Il est toutefois indispensable, pour tenter de prévenir autant que possible les méfaits des autorités russes à l'égard de ces enfants, de les faire connaître. Notre débat, modestement, y contribue, tout comme la proposition de résolution européenne récemment adoptée sur l'initiative d'André Gattolin et après le rapport de notre collègue Joëlle Garriaud-Maylam.
Il s'agit d'un préalable indispensable au maintien, voire à l'accentuation, de la pression internationale sur ce sujet. Comme le suggère la résolution européenne du Sénat, le Gouvernement pourrait dans ce contexte engager une initiative diplomatique multilatérale.

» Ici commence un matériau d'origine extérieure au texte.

Lemma AddPreimage_step s h p s' : wf s -> AddPreimage s h p = Ret s' -> step s s'.
Proof.
  intros Hwf Ha. unfold AddPreimage, jappend in Ha.
  destruct (hashToPreimageIndex s !! h) eqn:Hh; [injection Ha as <-; by apply step_same|].
  bind_inv Ha. bind_inv Ha0. injection Ha0 as <-. injection Ha as <-.
  pose proof (wf_pre _ (proj2 Hwf)) as Hpre.
  pose proof (idx_wf_snoc pre_hash _ _ (mkPreimage h p) Hpre Hh) as Hpre'.
  cbn [preimages hashToPreimageIndex set]. rewrite length_app. simpl length. rewrite Nat.add_sub.
  set (ps := preimages s ++ [mkPreimage h p]) in *.
  set (m := <[h := length (preimages s)]> (hashToPreimageIndex s)).
  assert (m !! h = Some (length (preimages s))) as Hm by apply lookup_insert_eq.
  assert (remove_shift pre_hash h (length (preimages s)) ps m
          = (preimages s, hashToPreimageIndex s)) as Hrem.
  { unfold remove_shift, ps. rewrite length_app. simpl. 
    replace (length (preimages s) + 1 - S (length (preimages s))) with 0 by lia. simpl.
    rewrite Nat.add_sub, take_app_length. f_equal. by apply delete_insert_id. }
  eapply (aux_step _ _ _ ((with_journal s r0))); try done.
  - destruct (swf_journal s _ r0 Ha1 (proj2 Hwf) I). by split.
  - cbn [revert_entry hashToPreimageIndex preimages set]. fold m ps. rewrite Hm.
    destruct (Nat.eqb_spec (length ps) 1) as [Hone|].
    + rewrite remove_single in Hrem; [|done|unfold ps; rewrite length_app; simpl; lia].
      injection Hrem as Hp1 Hp2. rewrite Hp2. cbn. rewrite Hp1. by destruct s.
    + rewrite Hrem. by destruct s.
Qed.

(** ** The access list *)

Lemma accessList_step s al e s2 : wf s -> AccessList.al_wf al -> entry_ok (kvstore s) e ->
  jappend (s <| csdb_accessList := al |>) e = Ret s2 ->
  revert_entry e s2 = Ret (s2 <| csdb_accessList := csdb_accessList s |>) -> step s s2.
Proof.
  intros Hwf Hal Hok Hj Hr. unfold jappend in Hj. bind_inv Hj. injection Hj as <-.
  destruct (swf_journal s e r Hj0 (proj2 Hwf) Hok).
  eapply (aux_step s _ e); [done|by split|exact Hj0|exact Hr|done..].
Qed.

Lemma with_accessList_id s : s <| csdb_accessList := csdb_accessList s |> = s.
Proof. by destruct s. Qed.

Lemma AddAddress_step s a s' : wf s -> AddAddressToAccessList s a = Ret s' -> step s s'.
Proof.
  intros Hwf Ha. pose proof (wf_al _ (proj2 Hwf)) as Hal. unfold AddAddressToAccessList in Ha.
  pose proof (AccessList.AddAddress_spec _ a Hal) as Hs.
  destruct (AccessList.AddAddress (csdb_accessList s) a) as [ch al] eqn:E.
  destruct Hs as (Hal' & -> & _ & Hdel).
  destruct (AccessList.ContainsAddress (csdb_accessList s) a) eqn:Hc; simpl in *.
  - injection Ha as <-. unfold AccessList.AddAddress in E. apply bool_decide_eq_true in Hc as [i Hi].
    rewrite Hi in E. injection E as <-. change (step s (s <| csdb_accessList := csdb_accessList s |>)).
    rewrite with_accessList_id. by apply step_same.
  - eapply (accessList_step s al); [done|done| |exact Ha|]; [done|].
    unfold jappend in Ha. bind_inv Ha. injection Ha as <-.
    cbn [revert_entry csdb_accessList set]. by rewrite Hdel.
Qed.

Lemma AddSlot_present_step s a slot s' : wf s ->
  AccessList.ContainsAddress (csdb_accessList s) a = true ->
  AddSlotToAccessList s a slot = Ret s' -> step s s'.
Proof.
  intros Hwf Hc Ha. pose proof (wf_al _ (proj2 Hwf)) as Hal. unfold AddSlotToAccessList in Ha.
  destruct (AccessList.AddSlot_present _ a slot Hal Hc) as (sm & al & Hs & Hal' & _ & _ & Hdel).
  rewrite Hs in Ha. simpl in Ha. destruct sm.
  - eapply (accessList_step s al); [done|done| |exact Ha|]; [done|].
    unfold jappend in Ha. bind_inv Ha. injection Ha as <-.
    cbn [revert_entry csdb_accessList set]. by rewrite Hdel.
  - injection Ha as <-. subst al. change (step s (s <| csdb_accessList := csdb_accessList s |>)).
    rewrite with_accessList_id. by apply step_same.
Qed.

Lemma AddSlot_step s a slot s' : wf s -> AddSlotToAccessList s a slot = Ret s' -> step s s'.
Proof.
  intros Hwf Ha. pose proof (wf_al _ (proj2 Hwf)) as Hal.
  destruct (AccessList.ContainsAddress (csdb_accessList s) a) eqn:Hc; [by eapply AddSlot_present_step|].
  unfold AddSlotToAccessList in Ha. rewrite AccessList.AddSlot_absent in Ha by done.
  assert (AddAddressToAccessList s a
    = jappend (s <| csdb_accessList := (AccessList.AddAddress (csdb_accessList s) a).2 |>)
              (accessListAddAccountChange a)) as Hadd.
  { apply bool_decide_eq_false, eq_None_not_Some in Hc.
    unfold AddAddressToAccessList, AccessList.AddAddress. by rewrite Hc. }
  pose proof (AccessList.AddAddress_spec _ a Hal) as Hs.
  destruct (AccessList.AddAddress (csdb_accessList s) a) as [ch al] eqn:E. destruct Hs as (Hal' & _ & Hcont & _).
  simpl in Ha, Hadd.
  destruct (append_Ret (csdb_journal s) (accessListAddAccountChange a) (wf_journal _ (proj2 Hwf))) as (j1 & Hj1).
  unfold jappend in Ha, Hadd. cbn [csdb_journal set] in Ha, Hadd. rewrite Hj1 in Ha, Hadd. simpl in Hadd.
  pose proof (AddAddress_step s a _ Hwf Hadd) as Hst. eapply step_trans; [exact Hst|].
  destruct Hst as [Hw1 _]. eapply (AddSlot_present_step _ a slot); [exact Hw1| |].
  - cbn. apply bool_decide_eq_true. specialize (Hcont a). rewrite decide_True in Hcont by done.
    unfold AccessList.content in Hcont. by destruct (addresses al !! a).
  - unfold AddSlotToAccessList. cbn [csdb_accessList set].
    destruct (AccessList.AddSlot_present al a slot Hal') as (sm & al2 & Hs & _).
    { apply bool_decide_eq_true. specialize (Hcont a). rewrite decide_True in Hcont by done.
      unfold AccessList.content in Hcont. by destruct (addresses al !! a). }
    rewrite Hs in Ha |- *. exact Ha.
Qed.

End Undo.
End StateDBUndo.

Son objectif devrait être double : d'une part, permettre l'accès des organisations humanitaires à ces enfants et, d'autre part, ouvrir des canaux de communication et des routes de retour.
Il est surtout fondamental que, à travers cette initiative, les familles ukrainiennes sachent qu'elles ne sont pas seules et que nous nous tenons à leurs côtés. Certaines d'entre elles se sont lancées, avec un courage confondant, dans des périples vertigineux pour retrouver la trace de leurs enfants, franchissant parfois plusieurs frontières pour contourner les lignes de front et parcourant des milliers de kilomètres, y compris en territoire russe.
Des institutions et organisations non gouvernementales ukrainiennes accompagnent ce combat et accomplissent une tâche colossale de recensement, d'identification et de localisation des enfants. Sans leur travail, conjugué aux enquêtes menées par certaines instances internationales, le rapatriement des enfants ukrainiens resterait sans doute un vœu pieux.
Grâce à elles, un peu plus de 300 enfants auraient à ce jour pu retrouver leur pays, voire leur famille. Cela montre que, malgré le danger, malgré l'immensité des difficultés, leur retour est possible. Fournir à ces structures tout le soutien possible, qu'il soit humain, technique, matériel ou financier, voilà une autre piste d'action mise en avant par la résolution. Je ne peux évidemment qu'y souscrire.
Madame la secrétaire d'État, l'Ukraine a besoin de notre aide pour faire cesser l'invasion. Continuons demain, comme nous l'avons fait hier et comme nous le faisons aujourd'hui, à la lui apporter sans réserve.
Mais ces enfants, ces familles, ont aussi besoin de notre aide. Alors, soyons au rendez-vous de la dignité la plus élémentaire, de l'avenir aussi, pour que cette génération d'enfants traumatisés à vie par la guerre ne devienne pas, en plus, une génération volée.
Le sujet d'une dissertation de philosophie que j'ai eu à traiter me revient à l'esprit : l'acte humain peut-il être inhumain ? Je crois que nous avons aujourd'hui la réponse.